22 Seiten, Note: 1,7


Leseprobe


Gliederung

1. Einleitung
1.1. Ziel der Hausarbeit
1.2. Kurzer Rückblick auf die deutsch-französischen Beziehungen der IV Republik
1.3. Konstanten der deutsch-französischen Zusammenarbeit

2. Die deutsch-französischen Beziehungen von 1958 bis 1974
2.1. Die Ära Adenauer: 1958 bis 1963
2.1.1. Persönliches Verhältnis Adenauers und De Gaulles zueinander
2.1.1.1. Die Rolle der Politiker im eigenen Land
2.1.1.2. Erste Begegnung in Colombey-les-deux-Eglises und gegenseitige Sympathie
2.1.2. Problemfelder
2.1.2.1. Schwierigkeiten auf europäischer Ebene und ...
2.1.2.2. ... auf internationalem Gebiet
2.1.3. Die Grundlegung der deutsch-französischen Freundschaft im Traité d’Elysée
2.2. Krisenzeiten der deutsch-französischen Zusammenarbeit: 1963 bis 1969
2.2.1. De Gaulle und die deutschen Kanzler Erhardt und Kiesinger
2.2.2. Eine Periode zahlreicher Auseinandersetzungen
2.2.2.1.Erhardts Atlantismus und de Streit um die MFL
2.2.2.2. Der Rückzug aus der Nato
2.2.2.3. La politique de la chaise vide
2.2.2.4. Annäherung an die Sowjetunion
2.2.2.5. Innenpolitische Probleme: Mai 1986
2.2.3. Fazit der Periode von 1963 bis 1969
2.3. Pompidou und Brandt: zwischen Europa- und Ostpolitik
2.3.1. Persönliches Verhältnis
2.3.2. Konfliktlinien
2.3.2.1. Die Ostpolitik Brandts
2.3.2.2. ... und die zwiespältige Reaktion Frankreichs
2.3.3. Erfolge der Zusammenarbeit
2.3.3.1. Zusammenarbeit auf wissenschaftlichem Gebiet
2.3.3.2. Kooperation auf europäischer Ebene

3. Schlussbetrachtung

4. Zeittafel

5. Literaturangaben

1. Einleitung

1.1. Ziel der Hausarbeit

Im Januar 2003 hatten die deutsche und die französische Presse ein großes gemeinsames Thema: das 40jährige Jubiläum des deutsch-französischen Freundschaftsvertrages.
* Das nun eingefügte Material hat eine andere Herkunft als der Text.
(** Copying never touches its source. *)
Lemma copy_keeps_source (src dst : list string) (w w' : World) (r : result ()) :
  shutil.copy (Abs src) (Abs dst) w = (r, w') → kept src w w'.
Proof.
  unfold shutil.copy.
  set (dst' := match stat w (Abs dst) with Some Dir => _ | _ => _ end).
  assert (Hd : ∃ d, dst' = Abs d).
  { subst dst'. destruct (stat w (Abs dst)) as [[|]|]; eauto.
    apply joinpath_abs. }
  destruct Hd as [d ->]. simpl. case_bool_decide as Hne; [by intros [= <- <-]|].
  destruct (stat w (Abs src)) as [[c|]|]; [| by intros [= <- <-] ..].
  intros H. by apply (write_text_frame _ _ _ _ _ H).
Qed.

(** The backup step never touches the file it backs up. *)
Lemma _backup_file_keeps_target (k : list string) (w w' : World) (r : result string) :
  _backup_file (Abs k) w = (r, w') → kept k w w'.
Proof.
  unfold _backup_file, bind, exists_. destruct (negb _); [by intros [= <- <-]|].
  unfold lift. destruct (with_suffix _ _) as [bk|e] eqn:Hbk; [|by intros [= <- <-]].
  destruct (with_suffix_abs _ _ _ Hbk) as [d ->].
  unfold try_except, bind.
  destruct (shutil.copy (Abs k) (Abs d) w) as [[[]|e] w1] eqn:Hc;
    pose proof (copy_keeps_source _ _ _ _ _ Hc) as Hk.
  - by intros [= <- <-].
  - destruct (is_Exception e); by intros [= <- <-].
Qed.

(** A result of the edit-file tool that does not carry the error status
    comes from one path through [_run]: the backup step has returned, the
    edit function of the mode has returned, and the file has been read
    back. *)
Lemma run_success_inv (root : list string) (file_path content mode msg : string)
    (fo : FileObject) (w w' : World) (old : string) :
  let full_path := joinpath (Abs root) file_path in
  stat w full_path = Some (File old) →
  _run (Abs root) file_path content mode w = (Ok (msg, fo), w') →
  status fo ≠ "error" →
  ∃ edit st w1 final,
    edit_functions mode = Some edit
    ∧ _backup_file full_path w = (Ok st, w1)
    ∧ stat w1 full_path = Some (File old)
    ∧ edit full_path content w1 = (Ok (), w')
    ∧ stat w' full_path = Some (File final)
    ∧ fo = {| path := full_path; contents := final; status := "edited_" +:+ mode |}.
Proof.
  intros full_path Hst Hrun Hok.
  destruct (joinpath_abs root file_path) as [k Hk].
  unfold _run in Hrun. fold full_path in Hrun. subst full_path. rewrite Hk in *.
  unfold stat in Hst. simpl in Hst.
  assert (He : exists_ (Abs k) w = (Ok true, w)).
  { unfold exists_, stat. simpl. rewrite Hst. by rewrite bool_decide_eq_true_2. }
  rewrite (bind_ok _ _ _ _ _ He) in Hrun. simpl in Hrun. unfold try_except in Hrun.
  destruct (_backup_file (Abs k) w) as [[st|e] w1] eqn:Hb; cycle 1.
  { rewrite (bind_raise _ _ _ _ _ Hb) in Hrun.
    destruct (is_Exception e); unfold ret in Hrun; simplify_eq; by destruct Hok. }
  pose proof (kept_stat _ _ _ (_backup_file_keeps_target _ _ _ _ Hb)) as Hk1.
  rewrite (bind_ok _ _ _ _ _ Hb) in Hrun.
  destruct (edit_functions mode) as [edit|] eqn:Hm; cycle 1.
  { unfold ret in Hrun; simplify_eq; by destruct Hok. }
  destruct (edit (Abs k) content w1) as [[[]|e] w2] eqn:Hed; cycle 1.
  { rewrite (bind_raise _ _ _ _ _ Hed) in Hrun.
    destruct (is_Exception e); unfold ret in Hrun; simplify_eq; by destruct Hok. }
  rewrite (bind_ok _ _ _ _ _ Hed) in Hrun. unfold bind, read_text in Hrun.
  destruct (stat w2 (Abs k)) as [[final|]|] eqn:Hf;
    [| simpl in Hrun; unfold ret in Hrun; simplify_eq; by destruct Hok ..].
  unfold ret in Hrun. simplify_eq.
  exists edit, st, w1, final. unfold stat. simpl (key _ _).
  repeat split; try done. by rewrite Hk1.
Qed.
Lemma contains_app_r (sub a b : string) : contains sub b -> contains sub (a ++ b).
Proof.
  intros (pre & post & ->). exists (a ++ pre), post.
  now rewrite append_assoc.
Qed.

Lemma contains_app_l (sub a b : string) : contains sub a -> contains sub (a ++ b).
Proof.
  intros (pre & post & ->). exists pre, (post ++ b).
  now rewrite !append_assoc.
Qed.

Lemma contains_refl (s : string) : contains s s.
Proof. exists "", "". simpl. now rewrite append_nil_r. Qed.

Lemma prefix_append (sub post : string) : String.prefix sub (sub ++ post) = true.
Proof.
  induction sub as [| c sub IH]; simpl.
  - now destruct post.
  - destruct (ascii_dec c c) as [_ | Hne]; [exact IH | now elim Hne].
Qed.

Lemma occurs_unfold (sub s : string) :
  occurs sub s
    = String.prefix sub s
      || match s with
         | EmptyString => false
         | String _ rest => occurs sub rest
         end.
Proof. now destruct s. Qed.

(** The test finds every occurrence, so a failed test rules them out. *)
Lemma contains_occurs (sub s : string) : contains sub s -> occurs sub s = true.
Proof.
  intros (pre & post & ->).
  induction pre as [| c pre IH].
  - simpl. now rewrite occurs_unfold, prefix_append.
  - rewrite occurs_unfold. simpl. rewrite IH. apply orb_true_r.
Qed.

(** The message of the shared failure branch holds both the status code and
    the payload text. *)
Lemma status_message_contains (what stop : string) (status : Z) (v : JSON) :
  let msg := what ++ " failed with status code " ++ str_int status
                  ++ " and error message: " ++ py_str v ++ stop in
  contains (str_int status) msg /\ contains (py_str v) msg.
Proof.
  cbv zeta. split.
  - apply contains_app_r, contains_mid.
  - do 4 apply contains_app_r. apply contains_app_l, contains_refl.
Qed.

Lemma http_request_run (req : Request) (w : World) :
  http_request req w =
    (backend w req,
     mkWorld (backend w) (disk w) (sent w ++ [req])
             (next_fd w) (open_fds w) (fs_log w)).
Proof. reflexivity. Qed.

Lemma status_error_run {A} (what stop : string) (r : Response) (v : JSON)
    (w : World) :
  body r = JsonBody v ->
  @status_error A what stop r w =
    (inl (APIRequestError
            (what ++ " failed with status code " ++ str_int (status_code r)
                  ++ " and error message: " ++ py_str v ++ stop)), w).
Proof.
  intros Hb. unfold status_error, bind, lift, raise, response_json.
  now rewrite Hb.
Qed.

Lemma status_error_not_json {A} (what stop : string) (r : Response)
    (m : string) (w : World) :
  body r = NotJson m ->
  @status_error A what stop r w = (inl (JSONDecodeError m), w).
Proof.
  intros Hb. unfold status_error, bind, lift, raise, response_json.
  now rewrite Hb.
Qed.

Lemma neq_200 (status : Z) : status <> 200%Z -> negb (status =? 200)%Z = true.
Proof. intros H. now apply negb_true_iff, Z.eqb_neq. Qed.

(** ** Failure on a status other than 200 *)

(** Unfold one operation up to the point where the response is in hand. *)
Ltac step_request Hreq Hback :=
  injection Hreq as <-;
  unfold outcome, run, get_app_by_name, create_new_app, add_variant_to_server,
    list_variants, remove_variant, update_variant_image, bind;
  rewrite http_request_run, Hback.

(** The exact exception of the failure branch, for the seven operations that
    share it. *)
Lemma failed_status_outcome
    (c : Call) (w : World) (req : Request) (r : Response) (v : JSON) :
  is_send_docker_tar c = false ->
  call_request c w = Some req ->
  backend w req = inr r ->
  status_code r <> 200%Z ->
  body r = JsonBody v ->
  (is_start_variant c = true -> is_object v = true) ->
  exists what stop,
    outcome c w =
      inl (APIRequestError
             (what ++ " failed with status code " ++ str_int (status_code r)
                   ++ " and error message: " ++ py_str (reported_payload c v)
                   ++ stop)).
Proof.
  intros Hc Hreq Hback Hst Hbody Hobj.
  destruct c; simpl in Hc; try discriminate; simpl in Hreq;
    unfold reported_payload; simpl is_start_variant; cbv iota.
  1-3, 5-7:
    step_request Hreq Hback;
    rewrite (neq_200 _ Hst), (status_error_run _ _ _ _ _ Hbody);
    do 2 eexists; reflexivity.
  (* start_variant *)
  specialize (Hobj eq_refl). destruct v; try discriminate.
  injection Hreq as <-.
  unfold outcome, run, start_variant, try_except_RequestException, bind.
  rewrite http_request_run, Hback, (neq_200 _ Hst).
  unfold lift, raise, response_json. rewrite Hbody. simpl.
  unfold detail_of.
  exists "Request to start variant endpoint", ".".
  destruct (dict_lookup "detail" entries) as [d|]; reflexivity.
Qed.

(** C1, as the code has it: every operation other than the upload, answered
    with a status other than 200 (so with any status outside 2xx) and a body
    that decodes as JSON (as a JSON object, for [start_variant]), raises
    [APIRequestError] with a message that has the decimal status code in it
    and the text of the payload; for [start_variant] that text is the one of
    the payload's [detail] entry, or [Unknown error] when it has none. *)
Theorem failed_status_raises_api_error
    (c : Call) (w : World) (req : Request) (r : Response) (v : JSON) :
  is_send_docker_tar c = false ->
  call_request c w = Some req ->
  backend w req = inr r ->
  status_code r <> 200%Z ->
  body r = JsonBody v ->
  (is_start_variant c = true -> is_object v = true) ->
  raises_status_error c w r (reported_payload c v).
Proof.
  intros Hc Hreq Hback Hst Hbody Hobj.
  destruct (failed_status_outcome c w req r v Hc Hreq Hback Hst Hbody Hobj)
    as (what & stop & Hout).
  exists (what ++ " failed with status code " ++ str_int (status_code r)
               ++ " and error message: " ++ py_str (reported_payload c v)
               ++ stop).
  split; [exact Hout | apply status_message_contains].
Qed.

(** C6, as the code has it: for every operation other than the upload, the
    error raised on a status other than 200 is an [APIRequestError] that
    carries the server's payload decoded as JSON when the body decodes; for
    [start_variant] the body then has to be a JSON object, and what is
    carried is its [detail] entry, or the text [Unknown error] when the
    object has none.  For [start_variant], a body that does not decode still
    gives an [APIRequestError], which carries the decoder's message. *)
Theorem failed_status_carries_payload
    (c : Call) (w : World) (req : Request) (r : Response) :
  is_send_docker_tar c = false ->
  call_request c w = Some req ->
  backend w req = inr r ->
  status_code r <> 200%Z ->
  (forall v,
      body r = JsonBody v ->
      (is_start_variant c = true -> is_object v = true) ->
      exists msg,
        outcome c w = inl (APIRequestError msg)
        /\ contains (py_str (reported_payload c v)) msg)
  /\ (forall entries,
         body r = JsonBody (JDict entries) ->
         is_start_variant c = true ->
         reported_payload c (JDict entries)
           = match dict_lookup "detail" entries with
             | Some detail => detail
             | None => JStr "Unknown error"
             end)
  /\ (forall m,
         body r = NotJson m ->
         is_start_variant c = true ->
         exists msg,
           outcome c w = inl (APIRequestError msg) /\ contains m msg).
Proof.
  intros Hc Hreq Hback Hst. split; [| split].
  - intros v Hbody Hobj.
    destruct (failed_status_outcome c w req r v Hc Hreq Hback Hst Hbody Hobj)
      as (what & stop & Hout).
    eexists. split; [exact Hout | apply status_message_contains].
  - intros entries _ Hsv. unfold reported_payload. now rewrite Hsv.
  - intros m Hbody Hsv.
    destruct c; simpl in Hsv; try discriminate. simpl in Hreq.
    injection Hreq as <-.
    unfold outcome, run, start_variant, try_except_RequestException, bind.
    rewrite http_request_run, Hback, (neq_200 _ Hst).
    unfold lift, raise, response_json. rewrite Hbody. simpl.
    eexists. split; [reflexivity |].
    exact (contains_app_r m "An error occurred while making the request: " m
             (contains_refl m)).
Qed.

(** ** The upload *)

(** The world after the [with] block of [send_docker_tar] has run on an
    archive that exists. *)
Definition after_upload (w : World) (tar_path data : string) (req : Request)
    : World :=
  mkWorld (backend w) (disk w) (sent w ++ [req]) (S (next_fd w))
          (filter (fun fd => negb (Nat.eqb (next_fd w) fd))
                  (next_fd w :: open_fds w))
          (((fs_log w ++ [EvOpen (next_fd w) tar_path])
              ++ [EvRead (next_fd w) data]) ++ [EvClose (next_fd w)]).

(** The world after the [with] block when the library refused the URL: the
    archive was opened and closed, and never read. *)
Definition after_upload_unread (w : World) (tar_path : string) (req : Request)
    : World :=
  mkWorld (backend w) (disk w) (sent w ++ [req]) (S (next_fd w))
          (filter (fun fd => negb (Nat.eqb (next_fd w) fd))
                  (next_fd w :: open_fds w))
          ((fs_log w ++ [EvOpen (next_fd w) tar_path])
             ++ [EvClose (next_fd w)]).

Definition upload_world (w : World) (tar_path data : string) (req : Request)
    : World :=
  if url_refused w req then after_upload_unread w tar_path req
  else after_upload w tar_path data req.

(** The [with] block: whatever the call comes back with, the block ends with
    that outcome, and the handle goes through open, read and close, or
    through open and close alone when the URL was refused. *)
Lemma with_open_post_tar_run
    (app_id variant_name tar_path host data : string) (w : World) :
  disk w tar_path = Some data ->
  with_open tar_path (post_tar app_id variant_name host) w =
    (backend w (send_docker_tar_request app_id variant_name host data),
     upload_world w tar_path data
       (send_docker_tar_request app_id variant_name host data)).
Proof.
  intros Hdisk.
  unfold with_open, bind, open_rb. rewrite Hdisk.
  unfold finally, post_tar, upload_world, url_refused. simpl.
  rewrite Hdisk.
  destruct (backend w _) as [e | r] eqn:Hback;
    [destruct (raised_before_body e) |];
    unfold bind, read_all, http_request, after_upload, after_upload_unread;
    simpl;
    repeat progress (rewrite ?Nat.eqb_refl, ?Hdisk, ?Hback; simpl);
    reflexivity.
Qed.

Lemma upload_world_sent (w : World) (tar_path data : string) (req : Request) :
  sent (upload_world w tar_path data req) = (sent w ++ [req])%list.
Proof. unfold upload_world. now destruct (url_refused w req). Qed.
(** [func (d *icmpDriver) Connect(ctx context.Context) error]; the child
    scope is named after its parent, and the receive task it launches is
    [recv] below. *)
Definition Connect (parent : Context) (s : SocketOpen) (rng : Entropy) (d : t)
  : option error * t :=
  let '(c, err, _) := Listen (protocolHandler d) "" s in
  match err with
  | Some _ => (err, d)
  | None =>
      (None,
       {| config := config d;
          ctx := Some (S parent);
          messageProvider :=
            Some (icmpMessageProvider.new (protocolHandler d)
                                          (Addr (config d)) rng);
          packetConn := c;
          protocolHandler := protocolHandler d |})
  end.

(** [func (d *icmpDriver) handlePacket(raw RawPacket) error] *)
Definition handlePacket (d : t) (raw : RawPacket) : Go.result (option error) :=
  match Parse (protocolHandler d) (Message raw) with
  | inr err => Ok (Some err)
  | inl msg =>
      match icmp.Body msg with
      | icmp.BodyEcho echo =>
          (* ignore if not echo reply *)
          if negb (icmp.Type_eqb (icmp.Type' msg) (ReplyType (protocolHandler d)))
          then Ok (Some ErrICMPIgnoredPacket)
          else
            match messageProvider d with
            | None => Panic "nil pointer dereference"
            | Some p =>
                (* ignore if id mismatched *)
                if negb (icmp.ID echo =? icmpMessageProvider.id p)
                then Ok (Some ErrICMPIgnoredPacket)
                else
                  match icmpMessageProvider.ReadData p msg with
                  | Panic why => Panic why
                  | Ok (_, _, Some err) => Ok (Some err)
                  | Ok (track, _, None) =>
                      (* ignore if tracker mismatched *)
                      if negb (track =? icmpMessageProvider.tracker p)
                      then Ok (Some ErrICMPIgnoredPacket)
                      else Ok None
                  end
            end
      | _ => Panic "interface conversion: icmp.MessageBody is not *icmp.Echo"
      end
  end.

(** The [for { select { ... } }] of [Ping], over the events the runtime
    picks. *)
Fixpoint PingLoop (d : t) (events : list PingEvent) : PingOutcome :=
  let onRaw raw rest :=
    match handlePacket d raw with
    | Panic why => PingPanicked why
    | Ok (Some err) =>
        if isICMPIgnoredPacket err then PingLoop d rest
        else PingReturned RawPacket_zero (Some err)
    | Ok None => PingReturned raw None
    end in
  match events with
  | [] => PingWaiting
  | Done err :: _ => PingReturned RawPacket_zero (Some err)
  | SendFailed err :: _ => PingReturned RawPacket_zero (Some err)
  | Reply raw :: rest => onRaw raw rest
  | Closed :: rest => onRaw RawPacket_zero rest
  end.

(** [func (d *icmpDriver) Ping(timer *Timer) (RawPacket, error)]: the
    send task runs on its own ([send] below); a failure of it shows up as
    the [SendFailed] event. *)
Definition Ping (d : t) (events : list PingEvent) : PingOutcome :=
  match ctx d with
  | None => PingPanicked "nil pointer dereference"
  | Some _ => PingLoop d events
  end.

(** [func (d *icmpDriver) recvPacket() (RawPacket, error)] *)
Definition recvPacket (d : t) (turn : RecvTurn) : RawPacket * option error :=
  match deadlineErr turn with
  | Some err => (RawPacket_zero, Some err)
  | None =>
      let '(b, nb, ttl, err) := Read (protocolHandler d) (socketRead turn) in
      match err with
      | Some _ => (RawPacket_zero, err)
      | None => ({| Message := b; Size := nb; TTL := ttl |}, None)
      end
  end.

(** [func (d *icmpDriver) recv() error]: the packets pushed onto the
    channel, oldest first, and how the task stands. *)
Fixpoint recv (d : t) (turns : list RecvTurn) : list RawPacket * RecvStatus :=
  match turns with
  | [] => ([], RecvLooping)
  | turn :: rest =>
      match ctxErr turn with
      | Some err => ([], RecvReturned (Some err))
      | None =>
          let '(raw, err) := recvPacket d turn in
          match err with
          | Some (NetOpError _ timeout) =>
              if timeout then recv d rest
              else ([], RecvReturned err)
          | _ =>
              let '(pushed, status) := recv d rest in
              (raw :: pushed, status)
          end
      end
  end.

(** The retry loop of [send]: one answer of the socket per attempt. *)
Fixpoint writeLoop (msgBytes : list byte) (dst : option net.IPAddr)
    (clock : SendClock) (answers : list (option error))
    (timer : Timer.t) : SendStatus * Timer.t * list SendEffect :=
  match answers with
  | [] => (SendRetrying, timer, [])
  | answer :: rest =>
      let wrote := DidWriteTo msgBytes dst answer in
      match answer with
      | Some err =>
          let retry :=
            match err with
            | NetOpError inner _ => error_eqb inner ENOBUFS
            | _ => false
            end in
          if retry then
            let '(status, timer, effects) :=
              writeLoop msgBytes dst clock rest timer in
            (status, timer, wrote :: effects)
          else (SendReturned (Some err), timer, [wrote])
      | None =>
          (SendReturned None, Timer.Stop (atStop clock) timer,
           [wrote; DidTimerStop (atStop clock)])
      end
  end.

(** [func (d *icmpDriver) send(timer *Timer) error]: how the task ends,
    the driver and the timer as it leaves them, and what it did. *)
Definition send (clock : SendClock) (answers : list (option error))
    (d : t) (timer : Timer.t) : SendStatus * t * Timer.t * list SendEffect :=
  match messageProvider d with
  | None => (SendPanicked "nil pointer dereference", d, timer, [])
  | Some p =>
      match icmpMessageProvider.Provide (atProvide clock) p with
      | Panic why => (SendPanicked why, d, timer, [])
      | Ok (msg, p') =>
          let d' := {| config := config d;
                       ctx := ctx d;
                       messageProvider := Some p';
                       packetConn := packetConn d;
                       protocolHandler := protocolHandler d |} in
          let '(msgBytes, err) := Marshal msg in
          match err with
          | Some _ =>
              (SendReturned err, d', timer, [DidProvide msg; DidMarshal err])
          | None =>
              let timer := Timer.Start (atStart clock) timer in
              let '(status, timer, effects) :=
                writeLoop msgBytes (Addr (config d)) clock answers timer in
              (status, d', timer,
               [DidProvide msg; DidMarshal None; DidTimerStart (atStart clock)]
                 ++ effects)
          end
      end
  end.

End WithLibrary.
End icmpDriver.

(** A raw packet arrives that [handlePacket] tells the probe to ignore. *)
Definition ignoredReply (d : icmpDriver.t) (ev : PingEvent) : Prop :=
  exists raw, ev = Reply raw
              /\ icmpDriver.handlePacket d raw = Ok (Some ErrICMPIgnoredPacket).

(** ** Values for exercising the statements *)

Definition testAddr : net.IPAddr :=
  {| net.IP := [x7f; x00; x00; x01]; net.Zone := "" |}.

Definition testEntropy : Entropy :=
  {| drawID := 4660; drawTracker := 81985529216486895 |}.

(** A family test by the length of the address. *)
Definition isIPv4ByLength (ip : list byte) : bool := (List.length ip =? 4)%nat.

(** A marshaller that lays the message out without computing a checksum. *)
Definition marshalPlain (msg : icmp.Message) : list byte * option error :=
  match icmp.Body msg with
  | icmp.BodyEcho e =>
      ([Go.byte_of_Z (match icmp.Type' msg with icmp.ICMPv4 n | icmp.ICMPv6 n => n end);
        Go.byte_of_Z (icmp.Code msg); x00; x00;
        Go.byte_of_Z (icmp.ID e / 256); Go.byte_of_Z (icmp.ID e);
        Go.byte_of_Z (icmp.Seq e / 256); Go.byte_of_Z (icmp.Seq e)]
         ++ icmp.Data e, None)
  | _ => ([], Some (ErrLibrary "unsupported body"))
  end.

(** The IPv4 driver for [testAddr] as [ICMP] and then [Connect] leave it. *)
Definition testDriver : icmpDriver.t :=
  {| icmpDriver.config := {| Addr := Some testAddr;
                             ReadTimeout := defaultReadTimeout |};
     icmpDriver.ctx := Some 1%nat;
     icmpDriver.messageProvider :=
       Some (icmpMessageProvider.new icmpIPv4Handler.handler (Some testAddr)
                                     testEntropy);
     icmpDriver.packetConn := Some (Conn 4);
     icmpDriver.protocolHandler := icmpIPv4Handler.handler |}.

(** The provider of [testDriver], an instant, and an echo request before
    and after [WriteData] has filled in its payload at that instant. *)
Definition testProvider : icmpMessageProvider.t :=
  icmpMessageProvider.new icmpIPv4Handler.handler (Some testAddr) testEntropy.

Definition testNow : time.Time := 1700000000000000000.

Definition blankEcho : icmp.Message :=
  {| icmp.Type' := ipv4.ICMPTypeEcho; icmp.Code := 0; icmp.Checksum := 0;
     icmp.Body := icmp.BodyEcho {| icmp.ID := 4660; icmp.Seq := 0;
                                   icmp.Data := [] |} |}.

Definition stampedEcho : icmp.Message :=
  {| icmp.Type' := ipv4.ICMPTypeEcho; icmp.Code := 0; icmp.Checksum := 0;
     icmp.Body :=
       icmp.BodyEcho
         {| icmp.ID := 4660; icmp.Seq := 0;
            icmp.Data := timeToBytes testNow
                         ++ intToBytes (icmpMessageProvider.tracker testProvider) |} |}.

Definition testClock : SendClock :=
  {| atProvide := testNow; atStart := testNow + 10; atStop := testNow + 25 |}.

(** The bytes of an echo reply that answers a request of provider [p]. *)
Definition echoReplyDatagram (p : icmpMessageProvider.t) (seq : Z)
    (stamp : time.Time) : list byte :=
  [x00; x00; x00; x00;
   Go.byte_of_Z (icmpMessageProvider.id p / 256);
   Go.byte_of_Z (icmpMessageProvider.id p);
   Go.byte_of_Z (seq / 256); Go.byte_of_Z seq]
    ++ timeToBytes stamp ++ intToBytes (icmpMessageProvider.tracker p).

(** The bytes of a Destination Unreachable message (type 3, code 1) quoting
    the start of an IPv4 header. *)
Definition dstUnreachDatagram : list byte :=
  [x03; x01; xfc; xfe; x00; x00; x00; x00; x45; x00; x00; x1c].

(** One pass of the receive loop in which the read succeeds with the given
    datagram. *)
Definition readTurn (datagram : list byte) : RecvTurn :=
  {| ctxErr := None;
     deadlineErr := None;
     socketRead :=
       {| read4 := ReadOK datagram (Some {| ipv4.TTL := 64 |});
          read6 := ReadOK datagram (Some {| ipv6.HopLimit := 64 |}) |} |}.

(** The packet the receive task builds from an echo reply to the first
    request of [testDriver], and the one it builds from a reply to some
    other prober (same identifier, another tracker). *)
Definition goodReply : RawPacket :=
  fst (icmpDriver.recvPacket testDriver
         (readTurn (echoReplyDatagram testProvider 0 testNow))).

Definition strayDatagram : list byte :=
  echoReplyDatagram
    {| icmpMessageProvider.mut := Unlocked;
       icmpMessageProvider.id := icmpMessageProvider.id testProvider;
       icmpMessageProvider.msgType := ipv4.ICMPTypeEcho;
       icmpMessageProvider.seq := 0;
       icmpMessageProvider.tracker := 99 |} 7 testNow.

Definition strayReply : RawPacket :=
  fst (icmpDriver.recvPacket testDriver (readTurn strayDatagram)).

(** Two callers of [Provide] whose statements interleave: caller 1 asks for
    the mutex while caller 0 holds it, and gets it once caller 0 is done. *)
Definition twoCallers : list (nat * time.Time) :=
  [(0%nat, testNow); (1%nat, testNow); (0%nat, testNow + 1);
   (1%nat, testNow + 2); (0%nat, testNow + 3); (0%nat, testNow + 4);
   (1%nat, testNow + 5); (1%nat, testNow + 6); (1%nat, testNow + 7);
   (1%nat, testNow + 8)].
Zahlreiche Sonderdrucke und Schriften, Veranstaltungen, Lesungen und Tagungen rundeten die Feierlichkeiten in der Pariser Nationalversammlung ab. Die positive Berichterstattung fand ihre Bestätigung, als der von Schröder darum gebetene französische Staatspräsident Jacques Chirac die Vertretung der deutschen Interessen auf dem EU-Gipfel in Brüssel im vergangenen Oktober erfolgreich übernahm.

Bei aller Freude über gelungene Kooperation und zeitweilige Harmonie sollte aber nicht vergessen werden, dass die deutsch-französischen Beziehungen nicht zu aller Zeit eine Erfolgsgeschichte waren.

Im Rahmen dieser Hausarbeit sollen die deutsch - französischen Beziehungen zwischen 1958 und 1974 einer kritischen Analyse unterzogen werden. Hierbei ist unter anderem der internationale Kontext, die Persönlichkeiten der einzelnen Staatsmänner sowie ihr Verhältnis zueinander und die Existenz immer ständig wiederkehrender Grundhaltungen zu unterschiedlichen Themen zu berücksichtigen. Erst aus dem Wissen um Konstanten in der Politik der beiden Länder ergeben gewisse Verhaltensmuster, einzelne Reaktionen und konkrete Ereignisse einen Sinn.

Das Ziel der Hausarbeit ist es also, unter Berücksichtigung der genannten Aspekte, eine Bestandsaufnahme der Entwicklung der deutsch – französischen Beziehungen in der Zeit von 1958 bis 1974 zu vollziehen und dabei Höhepunkte und Krisen aufzuzeigen. Dies alles mit der Absicht, die Euphorie um die deutsch- französische Freundschaft zu widerlegen, gleichzeitig aber auch ihr Vorhandensein in einem realistischen Rahmen zu beweisen.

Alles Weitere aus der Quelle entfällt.